4. In paragraph 3, the above-mentioned downlink optimal transmission power calculation unit A CF mMIMO-based SWIPT communication system using linear programming, characterized by being configured to repeat the process until the difference between the upper and lower limits of the total transmission power energy derived by the convex optimization technique converges to a predetermined threshold when the difference between the upper and lower limits of the total transmission power energy exceeds a predetermined threshold.

5. A CF mMIMO-based SWIPT communication method using linear programming performed according to a CF mMIMO-based SWIPT communication system using linear programming of Claim 1, wherein At least one processor included in a CF mMIMO-based SWIPT communication system using the above linear programming method is, An optimization problem generation step of generating a problem P0 that minimizes total transmission power energy, then optimizing the generated problem P0 based on linear programming, and then deriving uplink optimization problem P1 and downlink optimization problem P2 from the optimized problem P0; An uplink optimal transmission power calculation step for deriving an uplink optimal transmission power that satisfies the above optimization problem P1 and predefined constraints; An optimal power division coefficient calculation step for deriving an optimal power division coefficient satisfying predefined constraints from the total transmission power energy derived from the sum of the energy of the derived uplink optimal transmission power and the energy of the pilot transmission power; and A CF mMIMO-based SWIPT communication method using linear programming, characterized by including a downlink optimal transmission power calculation step that derives the downlink optimal transmission power as a solution to the above optimization problem P2.

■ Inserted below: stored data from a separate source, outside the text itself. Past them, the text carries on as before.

Lemma step_log (a : action) (s : state) :
  exists evs,
    log (step a s) = log s ++ evs /\
    length (in_flight (step a s)) + resumes a s =
    length (in_flight s) + count_events is_fetch evs.
Proof.
  assert (Q : forall s' evs,
             log s' = log s ++ evs -> quiet evs = true ->
             in_flight s' = in_flight s ->
             exists evs,
               log s' = log s ++ evs /\
               length (in_flight s') + 0 =
               length (in_flight s) + count_events is_fetch evs).
  { intros s' evs L Qe F. exists evs. split; [exact L|].
    destruct (@quiet_count _ Qe) as [-> _]. now rewrite F. }
  assert (Same : exists evs,
             log s = log s ++ evs /\
             length (in_flight s) + 0 =
             length (in_flight s) + count_events is_fetch evs).
  { apply (Q s []); [now rewrite app_nil_r|reflexivity|reflexivity]. }
  assert (Send : exists evs,
             log (sendMessage s) = log s ++ evs /\
             length (in_flight (sendMessage s)) + 0 =
             length (in_flight s) + count_events is_fetch evs).
  { destruct (log_sendMessage s) as [evs [L [C [F _]]]].
    exists evs. split; [exact L|]. rewrite F. lia. }
  destruct a as [v| |key sh|m|i o|l|i ok|dt|i]; cbn [step resumes].
  - apply (Q _ []); [now rewrite app_nil_r|reflexivity|reflexivity].
  - exact Send.
  - unfold on_keydown.
    destruct (str_eqb key (lit "Enter") && negb sh); [exact Send|exact Same].
  - unfold on_model_change.
    destruct (log_addSystemNote (switch_note (select_value (set_select_value m s)))
                true (playClick (set_select_value m s))) as [L [F _]].
    eapply Q; [rewrite L; cbn [playClick emit set_select_value log];
               rewrite <- app_assoc; reflexivity|reflexivity|now rewrite F].
  - destruct (nth_error (in_flight s) i) as [r|] eqn:E; [|exact Same].
    destruct (log_resume r o (set_in_flight (remove_nth i (in_flight s)) s))
      as [evs [L [Fe F]]].
    exists evs. split; [exact L|].
    rewrite Fe, F. cbn [set_in_flight in_flight].
    rewrite (@remove_nth_length _ _ _ _ E). lia.
  - destruct (log_click l s) as [evs [L F]].
    exists evs. split; [exact L|]. rewrite F. lia.
  - destruct (nth_error (clipboard_waiting s) i) as [l|]; [|exact Same].
    destruct (log_copy_settled l ok
                (set_clipboard_waiting (remove_nth i (clipboard_waiting s)) s))
      as [evs [L [Qe [F _]]]].
    now apply (Q _ evs).
  - apply (Q _ []); [now rewrite app_nil_r|reflexivity|reflexivity].
  - destruct (nth_error (timers s) i) as [t|]; [|exact Same].
    destruct (Z.leb (due t) (now s)); [|exact Same].
    destruct (log_set_label (target t) copy_label
                (set_timers (remove_nth i (timers s)) s)) as [L [F _]].
    eapply Q; [exact L|reflexivity|exact F].
Qed.
(** Identity (65) holds between commitments to scalars that satisfy the
    two equations of the polynomial, one for each base. *)
Lemma identity65_commitments (Hv : point)
    (v gamma t1 tau1 t2 tau2 delta z x tprime taux : Z) :
  cong tprime (z * z * v + delta + t1 * x + t2 * (x * x)) ->
  cong taux (tau2 * (x * x) + tau1 * x + z * z * gamma) ->
  identity65_lhs Hv tprime taux
  = identity65_rhs (pt_ScalarBaseMult v ∙ Hv ^^ gamma)
                   (pt_ScalarBaseMult t1 ∙ Hv ^^ tau1)
                   (pt_ScalarBaseMult t2 ∙ Hv ^^ tau2) delta z x.
Proof.
  intros Ht Htau. unfold identity65_lhs, identity65_rhs.
  rewrite (law_base _ HE tprime), (law_base _ HE v), (law_base _ HE t1),
    (law_base _ HE t2), (law_base _ HE delta).
  set (G1 := pt_ScalarBaseMult 1).
  rewrite !(law_exp_dist _ HE), !(law_exp_mul _ HE).
  rewrite (exp_cong G1 _ _ Ht), (exp_cong Hv _ _ Htau).
  rewrite (exp_cong G1 (v * ((z * z) mod ORDER)) (z * z * v)),
    (exp_cong Hv (gamma * ((z * z) mod ORDER)) (z * z * gamma)),
    (exp_cong G1 (t2 * ((x * x) mod ORDER)) (t2 * (x * x))),
    (exp_cong Hv (tau2 * ((x * x) mod ORDER)) (tau2 * (x * x)));
    try (rewrite cong_mod_l; apply cong_eq; ring).
  rewrite !(law_exp_add _ HE). aac_reflexivity.
Qed.

(** *** Commitments on values *)

Lemma wp_CommitG1 x r h Hv s (Q : ptr * error -> state -> Prop) :
  points_to s h Hv ->
  (forall p s', preserved s s' -> fresh s p ->
                points_to s' p (pt_ScalarBaseMult x ∙ Hv ^^ r) ->
                Q (p, None) s') ->
  wp (CommitG1 x r h) s Q.
Proof.
  intros Hh HQ. unfold CommitG1.
  apply wp_bind, wp_p256_ScalarBaseMult_new. intros Cm s1 Hs1 HCmf HCm _.
  apply wp_bind. eapply wp_p256_ScalarMult_new;
    [eapply points_to_preserved; [exact Hs1|exact Hh]|].
  intros Hr s2 Hs2 _ HHr _.
  pose proof (points_to_preserved _ _ _ _ Hs2 HCm) as HCm2.
  apply wp_bind. eapply wp_p256_Multiply; [exact HCm2|exact HCm2|exact HHr|].
  intros s3 HCm3 _ Hpres _. apply wp_ret.
  apply HQ; [|done|done]. apply Hpres; [preserved_chain|done].
Qed.
(** * ini.c: a shallow embedding of the INI store, parser and writer

    The development follows [src/ini.c] function by function.

    Conventions of the embedding.
    - A C string ([char*] to a NUL-terminated array) is a [list ascii]; a
      [char*] that may be [NULL] ([name], [key], [val] arguments, the [val]
      field) is an [option cstring].
    - The singly linked lists ([next] pointers) are Rocq lists: a node followed
      by [next == NULL] is the last element.  A pointer into a list that a
      function returns is the position of the node in the list.
    - [struct inisection] nodes of the section list are always built by
      [makesection], which refuses a [NULL] name, so their [name] is a
      [cstring]; the default section, whose name is [NULL], is kept apart in
      the document as its pair list, and shows its [NULL] name as [None]
      wherever a section name is reported.  It is always there, as [makeini]
      leaves it, so [inif->default_section == NULL] has no counterpart.
    - A pointer to the document or to a section that a function receives is
      not [NULL]: the guards on them ([ini == NULL], [sec == NULL]) have no
      counterpart.  Pointers that the callers of [ini.c] do pass as [NULL]
      (strings, and the pairs and sections that [makepair] and [makesection]
      return) are options.
    - Allocation ([calloc], [strdup]) is assumed to succeed; [free] has no
      counterpart.
    - Functions that change the document in place return the document
      afterwards next to their C result. *)

From Stdlib Require Import List Ascii ZArith NArith Bool Lia.
From Stdlib Require String.
Import ListNotations String.StringSyntax.

Local Open Scope string_scope.
Local Open Scope list_scope.

(** ** C strings *)

Definition cstring := list ascii.

(** Literals for examples: [cs "abc"] is the C string "abc". *)
Definition cs (s : String.string) : cstring := String.list_ascii_of_string s.

Definition NUL : ascii := ascii_of_nat 0.
Definition NL : ascii := ascii_of_nat 10.

(** [strcmp] compares byte by byte as [unsigned char]; only the sign of its
    result is specified, which is what [comparison] records. *)
Fixpoint strcmp (a b : cstring) : comparison :=
  match a, b with
  | [], [] => Eq
  | [], _ :: _ => Lt
  | _ :: _, [] => Gt
  | x :: a', y :: b' =>
      match N.compare (N_of_ascii x) (N_of_ascii y) with
      | Eq => strcmp a' b'
      | Lt => Lt
      | Gt => Gt
      end
  end.

(** ** Data model ([ini.h]) *)

Record inipair := mkpair { key : cstring; val : option cstring }.

Record inisection := mksection { name : cstring; head : list inipair }.

Record inifile := mkini {
  ihead : list inisection;        (* [head]: the list of named sections *)
  default_section : list inipair; (* pairs of the section whose name is NULL *)
  flags : Z
}.
(** * Power BI custom visual detector: a shallow embedding

    The development follows the two scan scripts of the repository,
    [get_reports_pbi_sp.py] (service principal; module [SP] below) and
    [get_reports_pbi_interactive.py] (device code flow; module
    [Interactive]).  Python values are modelled as the scripts meet them:
    [str] as a list of code points, [bytes] as a list of bytes, the objects
    [json.loads] builds as the inductive [pyobj], exceptions as the [Raise]
    outcome of a [result].  The libraries the scripts call ([zipfile],
    [requests], the file system) are not re-implemented: what a call answers
    is part of the input of the function that makes the call. *)

From Stdlib Require Import List ZArith NArith Bool String Ascii Lia.
From Stdlib Require Import Strings.Byte.
Import ListNotations.

Set Implicit Arguments.
Set Warnings "-register-all".

Local Open Scope list_scope.

(** ** Python strings and bytes *)

(** A [str] is a sequence of Unicode code points. *)
Definition pystr : Type := list N.
Definition bytes : Type := list byte.

(** The code points of an ASCII literal of the source. *)
Definition str (s : string) : pystr := map N_of_ascii (list_ascii_of_string s).

Definition str_eqb (a b : pystr) : bool :=
  if list_eq_dec N.eq_dec a b then true else false.

(** [s.startswith(p)] *)
Fixpoint startswith (s p : pystr) : bool :=
  match p, s with
  | [], _ => true
  | _ :: _, [] => false
  | c :: p', d :: s' => N.eqb c d && startswith s' p'
  end.

(** [s.endswith(p)] *)
Definition endswith (s p : pystr) : bool := startswith (rev s) (rev p).

(** [p in s] for two strings: [p] occurs in [s] as a substring. *)
Fixpoint str_contains (p s : pystr) : bool :=
  startswith s p ||
  match s with
  | [] => false
  | _ :: s' => str_contains p s'
  end.

(** [s[:n]] *)
Definition str_prefix (n : nat) (s : pystr) : pystr := firstn n s.

(** [x in xs] for a set or list of strings. *)
Definition str_mem (x : pystr) (xs : list pystr) : bool := existsb (str_eqb x) xs.

(** ** Exceptions and results *)

Inductive exn : Type :=
| UnicodeDecodeError
| UnicodeEncodeError
| JSONDecodeError
| TypeError
| AttributeError
| KeyError
| BadZipFile
| OSError
| HTTPError
| RequestException.

Inductive result (A : Type) : Type :=
| Ok (a : A)
| Raise (e : exn).

Arguments Ok {A} a.
Arguments Raise {A} e.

6. In paragraph 5, the downlink optimal transmission power calculation step is A step of deriving the upper limit, lower limit, and average value of the total transmitted power energy, respectively, and then deriving the solution to optimization problem P2 that minimizes the total transmitted power energy using a block optimization (CVX: Convex Optimization) technique; A step of setting the upper limit of the total transmitted power energy to the average value when the constraints for the derived optimization problem P2 are satisfied, A step of deriving an optimal power splitting coefficient that satisfies the average value of the total transmitted power energy and predefined constraints, A step of updating the average value of the total transmitted power energy based on the above optimal power division coefficient, A CF mMIMO-based SWIPT communication method using linear programming, comprising a step of updating the downlink optimal transmission power derived as the solution to the optimization problem P2 that minimizes the average value of the total transmission power energy when the difference between the upper and lower limits of the total transmission power energy does not exceed a predetermined threshold value.

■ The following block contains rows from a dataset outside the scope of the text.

(** X21. [handleSignOut] forgets the tokens and nothing else.  It empties the
    token cache, publishes no user and status [Loading], and sends the
    window to the logout endpoint with the logout URI escaped so that no [&],
    [#] or [/] is left in it; the ephemeral store, the other entries of the
    persistent store and the loading flag are as before, and no request is
    made.  Afterwards a retry does nothing, and a page load without a
    callback finishes with nobody signed in. *)
Theorem handleSignOut_forgets_the_tokens (w : World) :
  exists w',
    handleSignOut w
    = ("https://" +:+ VITE_COGNITO_DOMAIN +:+ "/logout?client_id="
         +:+ VITE_COGNITO_USER_POOL_CLIENT_ID +:+ "&logout_uri="
         +:+ encodeURIComponent VITE_REDIRECT_SIGN_OUT, w') /\
    has_char "&" (encodeURIComponent VITE_REDIRECT_SIGN_OUT) = false /\
    has_char "#" (encodeURIComponent VITE_REDIRECT_SIGN_OUT) = false /\
    has_char "/" (encodeURIComponent VITE_REDIRECT_SIGN_OUT) = false /\
    getItem TOKEN_STORAGE_KEY (localStorage w') = None /\
    stored_tokens w' = Normal None /\
    user w' = None /\ userStatus w' = Loading /\ loading w' = loading w /\
    sessionStorage w' = sessionStorage w /\ requests w' = requests w /\
    (forall k, k <> TOKEN_STORAGE_KEY ->
       getItem k (localStorage w') = getItem k (localStorage w)) /\
    (forall tid, handleRetry_begin tid w' = (Finished, w')) /\
    (forall tid now,
       getAuthorizationCode w' = (Normal None, w') ->
       handleAuth_begin tid now w' = (Finished, setLoading false w')).
Proof.
  eexists. split; [reflexivity|].
  assert (getItem TOKEN_STORAGE_KEY
            (localStorage (setUserStatus Loading
               (setUser None (with_localStorage (removeItem TOKEN_STORAGE_KEY) w)))) = None)
    as Hgone by (cbn; unfold getItem, removeItem; apply lookup_delete_eq).
  assert (stored_tokens (setUserStatus Loading
            (setUser None (with_localStorage (removeItem TOKEN_STORAGE_KEY) w))) = Normal None)
    as Hnone by (unfold stored_tokens; now rewrite Hgone).
  do 3 (split; [apply has_char_encodeURIComponent; [reflexivity | discriminate]|]).
  repeat split; try assumption.
  - intros k Hk. cbn. unfold getItem, removeItem. now rewrite lookup_delete_ne.
  - intros tid. now apply handleRetry_begin_empty.
  - intros tid now Hget. unfold handleAuth_begin. rewrite Hget.
    unfold checkStoredTokens. now rewrite Hnone.
Qed.

(** X22. The language preference is kept.  The language the page starts
    with is never empty: it is what was saved, or [en] when nothing or the
    empty string was saved, so that [handleSignIn] always asks the hosted UI
    for a language.  Saving the language does not disturb the token cache,
    and neither a run of the sign-in flow nor signing out changes what was
    saved. *)
Theorem language_preference_is_kept :
  (forall w, initial_language w <> "") /\
  (forall language w, language <> "" ->
     initial_language (persist_language language w) = language) /\
  (forall w, initial_language (persist_language "" w) = "en") /\
  (forall w crypto page,
     exists state codeChallenge crypto' page',
       handleSignIn (initial_language w) crypto page
       = (Normal ("https://" +:+ VITE_COGNITO_DOMAIN +:+ "/oauth2/authorize?"
                  +:+ URLSearchParams_toString
                        (authorize_params (Some (initial_language w)) state codeChallenge)),
          crypto', page') /\
       searchParams_get "lang"
         (authorize_params (Some (initial_language w)) state codeChallenge)
       = Some (initial_language w)) /\
  (forall language w, stored_tokens (persist_language language w) = stored_tokens w) /\
  (forall ls s s', sys_run ls s = Some s' ->
     initial_language (world s') = initial_language (world s)) /\
  (forall w, initial_language (snd (handleSignOut w)) = initial_language w).
Proof.
  assert (forall w, initial_language w <> "") as Hnonempty.
  { intros w. unfold initial_language.
    destruct (truthy _) as [language|] eqn:Hsaved; [|discriminate].
    now apply truthy_Some in Hsaved. }
  split; [exact Hnonempty|]. repeat split.
  - intros language w Hlanguage. unfold initial_language, persist_language. cbn.
    unfold getItem, setItem. rewrite lookup_insert_eq.
    now assert (truthy (Some language) = Some language) as -> by now apply truthy_Some.
  - intros w. unfold initial_language, persist_language. cbn.
    unfold getItem, setItem. now rewrite lookup_insert_eq.
  - intros w crypto page.
    eexists _, _, _, _. split; [apply signInWithLang_result|].
    unfold authorize_params.
    assert (truthy (Some (initial_language w)) = Some (initial_language w)) as ->
      by (apply truthy_Some; auto).
    reflexivity.
  - intros language w. unfold stored_tokens, persist_language. cbn.
    unfold getItem, setItem. now rewrite lookup_insert_ne by discriminate.
  - intros ls s s' Hrun. unfold initial_language.
    now rewrite (sys_run_localStorage ls s s' "app-language" Hrun) by discriminate.
  - intros w. unfold initial_language, handleSignOut. cbn.
    unfold getItem, removeItem. now rewrite lookup_delete_ne by discriminate.
Qed.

7. In paragraph 6, the downlink optimal transmission power calculation step is, A CF mMIMO-based SWIPT communication method using linear programming, characterized by further including a step of repeating the process until the difference between the upper and lower limits of the transmission power energy of the downlink derived by the convex optimization technique converges to a predetermined threshold when the difference between the upper and lower limits of the total transmission power energy exceeds a predetermined threshold.

8. A recording medium capable of being judged by a computer, on which a program for executing a CF mMIMO-based SWIPT communication method using linear programming according to any one of paragraphs 5 through 7 is recorded.